Here are some examples of social situations that can trigger anxiety in autistic people.

  • Initiating a conversation with a peer.
  • Young children are pretty unpredictable in several ways.
  • Large gatherings, like family gatherings and school gatherings.
  • Outdoor activities, such as recess, picnics, and concerts.
  • Adjusting personal interests with family plans or class.
  • Changes in the plan, like family plans, changed or daily school routine interrupted.
  • Novel events- unannounced and unplanned.

Sensory Issues

Sensory issues can actually be too triggering for autistic people anywhere or any time on a daily basis. It doesn’t matter whether someone is experiencing an anxious moment or not; sensory integration challenges have the capability of overpowering the ability of an individual to control themselves.

Here are some of the sensory situations that might provoke anxiety.

  • Haircuts.
  • Food- texture, smell, taste, sight, and sound when eating.
  • Smells- restrooms, markets, colognes, paints, cleaning materials, cafeteria.
  • Natural disasters.
  • Noise or sound.
  • Space- too smelly, too loud, too bright, too crowded, too large, etc.
  • Crowds- grocery store, field trips, concerts, school assemblies, etc.
  • Brushing teeth.
  • Clothing- scratchy, too tight.
  • Bathing, showers (some people have said that showers hurt their bodies).
  • Dental, medical issues.

Routines 

After a day at their school, where the child with autism was capable of maintaining body control, completing activities, appearing composed, and listening, going home and having a lot more expectations, including those typical routines, might increase agitation and anxiety.

Here are the most common routines that can trigger anxiety in children with an autism spectrum disorder or ASD.
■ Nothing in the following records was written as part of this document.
Lemma get_data_rows_keep_their_configuration_witness :
  pending new_mill = []
  /\ [[1]; [2]] <> []
  /\ Forall (fun args : list R => length args = 1%nat) [[1]; [2]]
  /\ exists (data : list (list R * ndarray)) params samples m',
       get_data (E := scripted [Deliver 1 zero_batch] (Deliver 0 zero_batch))
                [[1]; [2]] true new_mill
       = (Ok (params, samples), m')
       /\ length (rows params) = 16%nat
       /\ length samples = 16%nat
       /\ forall i unit, data !! i = Some unit ->
            forall r, (r < 8)%nat -> rows params !! (8 * i + r)%nat = Some (fst unit).
Proof.
  assert (Hw : Forall (fun args : list R => length args = 1%nat) [[1]; [2]])
    by (repeat constructor).
  split; [reflexivity |]. split; [discriminate |]. split; [exact Hw |].
  destruct (get_data_rows_keep_their_configuration
              (E := scripted [Deliver 1 zero_batch] (Deliver 0 zero_batch))
              1 [[1]; [2]] true new_mill ltac:(reflexivity) ltac:(discriminate) Hw)
    as (data & params & samples & m' & Hget & _ & _ & Hp & Hs & _ & _ & Hfloat).
  - intros i Hi. destruct i as [| i].
    + exists 1%nat, zero_batch. split; [reflexivity |].
      repeat split. repeat constructor.
    + exists 0%nat, zero_batch. split; [simpl; destruct i; reflexivity |].
      repeat split. repeat constructor.
  - exists data, params, samples, m'. split; [exact Hget |].
    split; [exact Hp |]. split; [exact Hs |].
    apply Hfloat. repeat constructor.
Defined.

(** C6, as stated, fails in four ways.  On the empty list [np.vstack] is
    given no array and raises, so no arrays are returned; it raises as well
    on configurations of different numbers of parameters.  On a mill with a
    request outstanding from before (here for the configuration [7]) the
    retrieves hand out its unit too: with one retrieve the unit of [7] comes
    back in place of the one of [1], and the params array holds [7], which
    was not submitted; with a retrieve that raises in the cleanup, the call
    raises although the one retrieve of the [try] part delivered its batch.
    And a parameter that is not a float32 value, here [0.1], comes back
    cast: the rows of the params array hold [13421773 / 2^27], not the
    configuration. *)
Lemma get_data_no_configuration :
  get_data (E := scripted [] (Deliver 0 zero_batch)) [] false new_mill
  = (Raise ValueError, new_mill)
  /\ fst (get_data (E := scripted [] (Deliver 0 zero_batch)) [[1]; [2; 3]] false new_mill)
     = Raise ValueError
  /\ (let stale := {| pending := [[7]]; retrieve_calls := 0; mill_log := [] |} in
      get_data (E := scripted [] (Deliver 0 zero_batch)) [[1]] false stale
      = (Ok ({| ncols := 1; rows := replicate 8 [7] |}, rows zero_batch),
         {| pending := [];
            retrieve_calls := 2;
            mill_log := [Requested [1]; Retrieved [7] zero_batch;
                         Retrieved [1] zero_batch] |})
      /\ fst (get_data (E := scripted [Deliver 0 zero_batch; Fail] (Deliver 0 zero_batch))
                       [[1]] false stale)
         = Raise MillError)
  /\ (exists samples m',
        get_data (E := scripted_with_cast cast_one_tenth [] (Deliver 0 zero_batch))
                 [[0.1]] false new_mill
        = (Ok ({| ncols := 1; rows := replicate 8 [13421773 / 134217728] |}, samples), m'))
  /\ [13421773 / 134217728] <> [0.1].
Proof.
  split; [reflexivity |]. split; [reflexivity |]. split.
  { split; [| reflexivity].
    unfold get_data, get_data_try, request_all, retrieve_all, retrieve, drain, assemble.
    simpl. reflexivity. }
  split.
  - eexists _, _.
    unfold get_data, get_data_try, request_all, retrieve_all, retrieve, drain, assemble.
    simpl. unfold cast_one_tenth.
    destruct (Req_dec_T 0.1 0.1) as [_ | Hne]; [| congruence].
    reflexivity.
  - intros H. inversion H. lra.
Qed.

(** ** The training steps *)

Section Training.
Context {E : Collaborators}.

Lemma well_behaved_delivers_batches (c n : nat) :
  mill_well_behaved -> delivers_batches c n.
Proof.
  intros H i _. destruct (H (c + i)%nat 0%nat) as (pick & b & Hb & Hg); [lia |].
  rewrite Nat.add_0_r in Hb. exists pick, b. split; assumption.
Qed.

Lemma sample_shape (f : nat -> list R) (k : nat) :
  k <> 0%nat ->
  (forall i, length (f i) = 1%nat) ->
  map f (seq 0 k) <> [] /\ Forall (fun args => length args = 1%nat) (map f (seq 0 k)).
Proof.
  intros Hk Hf. split.
  - destruct k; [congruence | discriminate].
  - apply Forall_map. apply Forall_forall. intros i _. apply Hf.
Qed.

(** In a product that is broadcast, the vector of scores is the vector of
    the scores of as many images; and nothing is repeated when there are as
    many offsets as images. *)
Lemma broadcast_scores (f : image -> R) (thetas : list R) (X : list image) (n : nat) :
  broadcast_shapes (length thetas) (length (map f X)) = Some n ->
  exists X',
    broadcast_to n (map f X) = map f X'
    /\ (length thetas = length X -> broadcast_to n thetas = thetas /\ X' = X).
Proof.
  unfold broadcast_shapes, broadcast_to. rewrite length_map.
  destruct (Nat.eqb (length thetas) (length X)) eqn:Hab.
  - intros H. inversion H; subst n. apply Nat.eqb_eq in Hab.
    exists X. rewrite <- Hab, !Nat.eqb_refl. auto.
  - apply Nat.eqb_neq in Hab.
    destruct (Nat.eqb (length thetas) 1) eqn:Ha.
    + intros H. inversion H; subst n. exists X.
      rewrite Nat.eqb_refl. split; [reflexivity | intros; contradiction].
    + destruct (Nat.eqb (length X) 1) eqn:Hb; [| discriminate].
      intros H. inversion H; subst n. apply Nat.eqb_eq in Hb.
      destruct X as [| x [| ? ?]]; try discriminate.
      exists (replicate (length thetas) x). split; [| intros; contradiction].
      simpl length.
      destruct (Nat.eqb 1 (length thetas)) eqn:H1.
      * apply Nat.eqb_eq in H1. simpl in Hab. congruence.
      * simpl hd. clear. induction (length thetas) as [| k IH]; [reflexivity |].
        simpl. f_equal. exact IH.
Qed.

(** A call of [run_distribution_opt] either raises on the shapes of its
    feed or replaces the session by one [minimize_step] of it, on the
    offsets and the scores of the images as they are broadcast. *)
Lemma run_distribution_opt_cases (X : list image) (detector_params : ndarray) (w : world) :
  (exists e, run_distribution_opt X detector_params w = (Raise e, w))
  \/ (exists thetas X',
        run_distribution_opt X detector_params w
        = (Ok (),
           let s' := minimize_step thetas
                       (map (predict (discriminator (tf_session w))) X') (tf_session w) in
           {| tf_session := s'; mill := mill w; sample_runs := sample_runs w;
              trace := trace w ++ [EvUpdate (vars s' detector_params_mean)
                                            (vars s' detector_params_sigma_raw)] |})
        /\ ncols detector_params = 1%nat
        /\ (length (concat (rows detector_params)) = length X ->
            thetas = concat (rows detector_params) /\ X' = X)).
Proof.
  unfold run_distribution_opt.
  destruct (Nat.eqb (ncols detector_params) 1) eqn:Hc; cbn [negb];
    [| left; exists ValueError; reflexivity].
  unfold bind, get_session.
  destruct (broadcast_shapes _ _) as [n |] eqn:Hn;
    [| left; exists InvalidArgumentError; reflexivity].
  destruct (broadcast_scores _ _ _ _ Hn) as (X' & HX & Heq).
  right. exists (broadcast_to n (concat (rows detector_params))), X'.
  rewrite HX. split; [reflexivity |]. split; [apply Nat.eqb_eq; exact Hc |].
  intros Hl. destruct (Heq Hl) as [-> ->]. split; reflexivity.
Qed.

(** With as many offsets as images nothing is broadcast. *)
Lemma run_distribution_opt_same_length (X : list image) (detector_params : ndarray)
    (w : world) :
  ncols detector_params = 1%nat ->
  length (concat (rows detector_params)) = length X ->
  run_distribution_opt X detector_params w
  = (Ok (),
     let s' := minimize_step (concat (rows detector_params))
                 (map (predict (discriminator (tf_session w))) X) (tf_session w) in
     {| tf_session := s'; mill := mill w; sample_runs := sample_runs w;
        trace := trace w ++ [EvUpdate (vars s' detector_params_mean)
                                      (vars s' detector_params_sigma_raw)] |}).
Proof.
  intros Hc Hl.
  destruct (run_distribution_opt_cases X detector_params w)
    as [(e & Hr) | (thetas & X' & Hr & _ & Heq)].
  - exfalso. unfold run_distribution_opt in Hr. rewrite Hc in Hr. cbn in Hr.
    unfold bind, get_session in Hr. rewrite length_map in Hr.
    unfold broadcast_shapes in Hr. rewrite Hl, Nat.eqb_refl in Hr. discriminate.
  - destruct (Heq Hl) as [-> ->]. exact Hr.
Qed.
  • Getting ready for school.
  • Bath, meal, bedtime routines.
  • Chored.
  • Doing homework.

For all of us, all these things, along with a lot of others, seem harmless and are completely safe situations which occur in daily living. However, when it comes to an individual with ASD, those same situations can be completely frightening and also create great panic or anxiety.

Get The Right Help!

ASD can not be cured completely, but with proper treatments, the symptoms of autism can be managed or handled. When you are opting for any treatment program for your autistic child, you also need to ensure that you are considering their mental health condition as well via therapy or other alternative supplements that may aid in their neurological development.

Only visiting a therapist might not be helpful in most cases. It is crucial to opt for a therapist who has prior experience in handling autistic patients because therapists might need to adapt the approach, particularly for autistic people.